Anomalous Strength Characteristics of Tilt Grain Boundaries in Graphene

TL;DR

This study reveals that large-angle tilt grain boundaries in graphene, with higher defect densities, can be stronger than low-angle boundaries, challenging traditional fracture mechanics predictions and informing improved growth strategies.

Contribution

The paper demonstrates that large-angle tilt grain boundaries in graphene are stronger than low-angle boundaries, contradicting continuum fracture mechanics, and identifies the atomic bonds responsible for failure.

Findings

Large-angle boundaries with more defects are stronger.

Failure is due to strained bonds in 7-member rings.

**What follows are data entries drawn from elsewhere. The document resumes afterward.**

(** The private constructor: the test of the mode compares the masked bit 64
    with the enumerator [HasJSGetterSetter]. *)
Definition make (attribute : Z) (m : Mode) : Z :=
  let d := DescriptorData attribute m in
  if (mode d =? mode_number HasJSGetterSetter) && negb (Z.land attribute HasJSSetter =? 0)
  then DescriptorData (Z.lor WritablePresent attribute) m else d.
Definition createDataDescriptor (attribute : Z) : Z := DescriptorData attribute PlainDataMode.
Definition createAccessorDescriptor (attribute : Z) : Z := make attribute HasJSGetterSetter.

End Descriptor.

Example accessor_not_writable :
  isWritable ∅ (createAccessorDescriptor (Z.lor HasJSGetter HasJSSetter)) = false.
Proof. reflexivity. Qed.

End StructureDescriptor.

(** * Structures *)
Module Structures.
Import Heap PropertyName StructureDescriptor.

Definition ACCESS_CACHE_BUILD_MIN_SIZE : nat := 512.
Definition TRANSITION_MODE_MAX_SIZE : nat := 36.
Definition TRANSITION_MAP_MIN_SIZE : nat := 32.
Definition NotFound16 : Z := 65535.

Record ObjectStructureItem := mkItem { m_propertyName : Z; m_descriptor : Z }.

Record TransitionItem := mkTransition {
  t_propertyName : Z;
  t_descriptor : Z;
  t_structure : nat
}.

(** The transition table is a vector with its capacity or, from the 33rd
    transition on, a hash table. *)
Inductive TransitionTable :=
  | TableVector (buffer : list TransitionItem) (capacity : Z)
  | TableMap (table : list TransitionItem).

(** [PropertyNameMap] is a hash table: two keys that the table takes for the
    same have the same hash and are equal. *)
Record PropertyNameMapWithCache := mkMap {
  entries : list (Z * nat);
  lastItem : Z * option nat
}.

Inductive Body :=
  | WithoutTransition (m_properties : option (list ObjectStructureItem))
      (m_lastFoundPropertyName : Z) (lastFoundPropertyIndex : Z)
  | WithTransition (m_properties : list ObjectStructureItem) (table : TransitionTable)
  | WithMap (m_properties : option (list ObjectStructureItem))
      (m_propertyNameMap : option PropertyNameMapWithCache).

Record ObjectStructure := mkStructure {
  m_hasIndexPropertyName : bool;
  m_hasSymbolPropertyName : bool;
  m_hasNonAtomicPropertyName : bool;
  m_hasEnumerableProperty : bool;
  m_isReferencedByInlineCache : bool;
  body : Body
}.

(** Structures are referred to by their place in the store. *)
Abbreviation Store := (list ObjectStructure).

Section Structures.
Context (h : heap) (outside : bool) (natives : gmap Z NativeGetterSetterData) (emptyName : Z).

Notation isSymbol := (PropertyName.isSymbol h).
Notation isIndexString := (PropertyName.isIndexString h outside).
Notation isEnumerable := (StructureDescriptor.isEnumerable natives).

Definition with_body (x : ObjectStructure) (b : Body) : ObjectStructure :=
  mkStructure (m_hasIndexPropertyName x) (m_hasSymbolPropertyName x) (m_hasNonAtomicPropertyName x)
    (m_hasEnumerableProperty x) (m_isReferencedByInlineCache x) b.

Definition alloc (s : Store) (x : ObjectStructure) : Store * nat := (s ++ [x], length s).

(** The constructor of [ObjectStructureWithoutTransition] primes the cache with
    the last property. *)
Definition new_WithoutTransition (ps : list ObjectStructureItem) (ix sy na en : bool) : ObjectStructure :=
  let '(n, i) := match last ps with
                 | Some p => (m_propertyName p, wrapu 16 (Z.of_nat (length ps) - 1))
                 | None => (emptyName, 0)
                 end in
  mkStructure ix sy na en false (WithoutTransition (Some ps) n i).
Definition new_WithTransition (ps : list ObjectStructureItem) (ix sy na en : bool) : ObjectStructure :=
  mkStructure ix sy na en false (WithTransition ps (TableVector [] 0)).
Definition new_WithMap (ps : list ObjectStructureItem) (m : option PropertyNameMapWithCache)
    (ix sy en : bool) : ObjectStructure :=
  mkStructure ix sy false en false (WithMap (Some ps) m).

(** [PropertyNameMapWithCache]: the empty map, [insert], [find] and
    [createPropertyNameMap]. *)
Definition new_map : PropertyNameMapWithCache := mkMap [] (emptyName, None).
Definition same_key (a b : Z) : bool := (hashValue h a =? hashValue h b) && equals h a b.
Fixpoint map_lookup (l : list (Z * nat)) (name : Z) : option nat :=
  match l with
  | [] => None
  | (n, i) :: l => if same_key n name then Some i else map_lookup l name
  end.
Definition map_insert (m : PropertyNameMapWithCache) (name : Z) (idx : nat) : PropertyNameMapWithCache :=
  mkMap (match map_lookup (entries m) name with
         | None => entries m ++ [(name, idx)]
         | Some _ => entries m
         end) (name, Some idx).
Definition map_find (m : PropertyNameMapWithCache) (name : Z) : PropertyNameMapWithCache * option nat :=
  if equals h name (lastItem m).1 then (m, (lastItem m).2)
  else
    let r := map_lookup (entries m) name in
    (mkMap (entries m) (name, r), r).
Fixpoint fill_map (from : list ObjectStructureItem) (i : nat) (m : PropertyNameMapWithCache)
  : PropertyNameMapWithCache :=
  match from with
  | [] => m
  | p :: from => fill_map from (S i) (map_insert m (m_propertyName p) i)
  end.
Definition createPropertyNameMap (from : list ObjectStructureItem) : PropertyNameMapWithCache :=
  fill_map from 0 new_map.

(** [ObjectStructure::create]. *)
Definition create (properties : list ObjectStructureItem) (preferTransition : bool) : ObjectStructure :=
  let hasSymbol := existsb (fun p => isSymbol (m_propertyName p)) properties in
  let hasIndexString := existsb (fun p => isIndexString (m_propertyName p)) properties in
  let hasNonAtomic := existsb (fun p => negb (hasAtomicString (m_propertyName p))) properties in
  let hasEnumerable := true in
  if negb (length properties <=? TRANSITION_MODE_MAX_SIZE)%nat
  then new_WithMap properties None hasIndexString hasSymbol hasEnumerable
  else if preferTransition
  then new_WithTransition properties hasIndexString hasSymbol hasNonAtomic hasEnumerable
  else new_WithoutTransition properties hasIndexString hasSymbol hasNonAtomic hasEnumerable.

(** The search that structures without a hash table share. *)
Fixpoint find_index (p : Z -> bool) (l : list ObjectStructureItem) (i : nat) : option nat :=
  match l with
  | [] => None
  | x :: l => if p (m_propertyName x) then Some i else find_index p l (S i)
  end.
Definition search (x : ObjectStructure) (l : list ObjectStructureItem) (name : Z) : option nat :=
  if hasAtomicString name then
    if negb (m_hasNonAtomicPropertyName x) then find_index (fun n => n =? name) l 0
    else let as_ := asAtomicString name in find_index (fun n => equals_atomic h n as_) l 0
  else if isSymbol name then
    if m_hasSymbolPropertyName x then find_index (fun n => equals h n name) l 0 else None
  else find_index (fun n => equals h n name) l 0.

(** [findProperty] of the three classes: the structure with its caches updated
    and the index found. *)
Definition find_WithoutTransition (x : ObjectStructure) (ps : option (list ObjectStructureItem))
    (n i : Z) (name : Z) : result (ObjectStructure * option nat) :=
  l ← defined ps;
  if negb (length l =? 0)%nat && equals h n name then
    if i =? NotFound16 then Ok (x, None)
    else _ ← defined (l !! Z.to_nat i); Ok (x, Some (Z.to_nat i))
  else
    let r := search x l name in
    let i := match r with Some i => wrapu 16 (Z.of_nat i) | None => NotFound16 end in
    Ok (with_body x (WithoutTransition ps name i), r).
Definition find_WithTransition (x : ObjectStructure) (l : list ObjectStructureItem) (name : Z)
  : result (ObjectStructure * option nat) := Ok (x, search x l name).
Definition find_WithMap (x : ObjectStructure) (ps : option (list ObjectStructureItem))
    (m : option PropertyNameMapWithCache) (name : Z) : result (ObjectStructure * option nat) :=
  l ← defined ps;
  let m := match m with Some m => m | None => createPropertyNameMap l end in
  let '(m, r) := map_find m name in
  Ok (with_body x (WithMap ps (Some m)), r).
Definition find_in (x : ObjectStructure) (name : Z) : result (ObjectStructure * option nat) :=
  match body x with
  | WithoutTransition ps n i => find_WithoutTransition x ps n i name
  | WithTransition l _ => find_WithTransition x l name
  | WithMap ps m => find_WithMap x ps m name
  end.
Definition findProperty (s : Store) (id : nat) (name : Z) : result (Store * option nat) :=
  x ← defined (s !! id);
  '(x', r) ← find_in x name;
  Ok (<[id := x']> s, r).

Definition properties_of (x : ObjectStructure) : option (list ObjectStructureItem) :=
  match body x with
  | WithoutTransition ps _ _ => ps
  | WithTransition l _ => Some l
  | WithMap ps _ => ps
  end.
Definition properties (s : Store) (id : nat) : result (list ObjectStructureItem) :=
  x ← defined (s !! id); defined (properties_of x).
Definition readProperty (s : Store) (id idx : nat) : result ObjectStructureItem :=
  l ← properties s id; defined (l !! idx).
Definition propertyCount (s : Store) (id : nat) : result nat :=
  l ← properties s id; Ok (length l).
Definition inTransitionMode (x : ObjectStructure) : bool :=
  match body x with WithTransition _ _ => true | _ => false end.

Results challenge Griffith-type fracture predictions.

Abstract

Using molecular dynamics simulations and first principles calculations, we have studied the structure and mechanical strength of tilt grain boundaries in graphene sheets that arise during CVD growth of graphene on metal substrates. Surprisingly, we find that for tilt boundaries in the vicinity of both the zig-zag and arm-chair orientations, large angle boundaries with a higher density of 5-7 defect pairs are stronger than the low-angle boundaries which are comprised of fewer defects per unit length. Interestingly, the trends in our results cannot be explained by a continuum Griffith-type fracture mechanics criterion, which predicts the opposite trend due to that fact that it does not account for the critical bonds that are responsible for the failure mechanism. We have identified the highly-strained bonds in the 7-member rings that lead to the failure of the sheets, and we have found that large angle boundaries are able to better accommodate the strained 7-rings. Our results provide guidelines for designing growth methods to obtain grain boundary structures that can have strengths close to that of pristine graphene.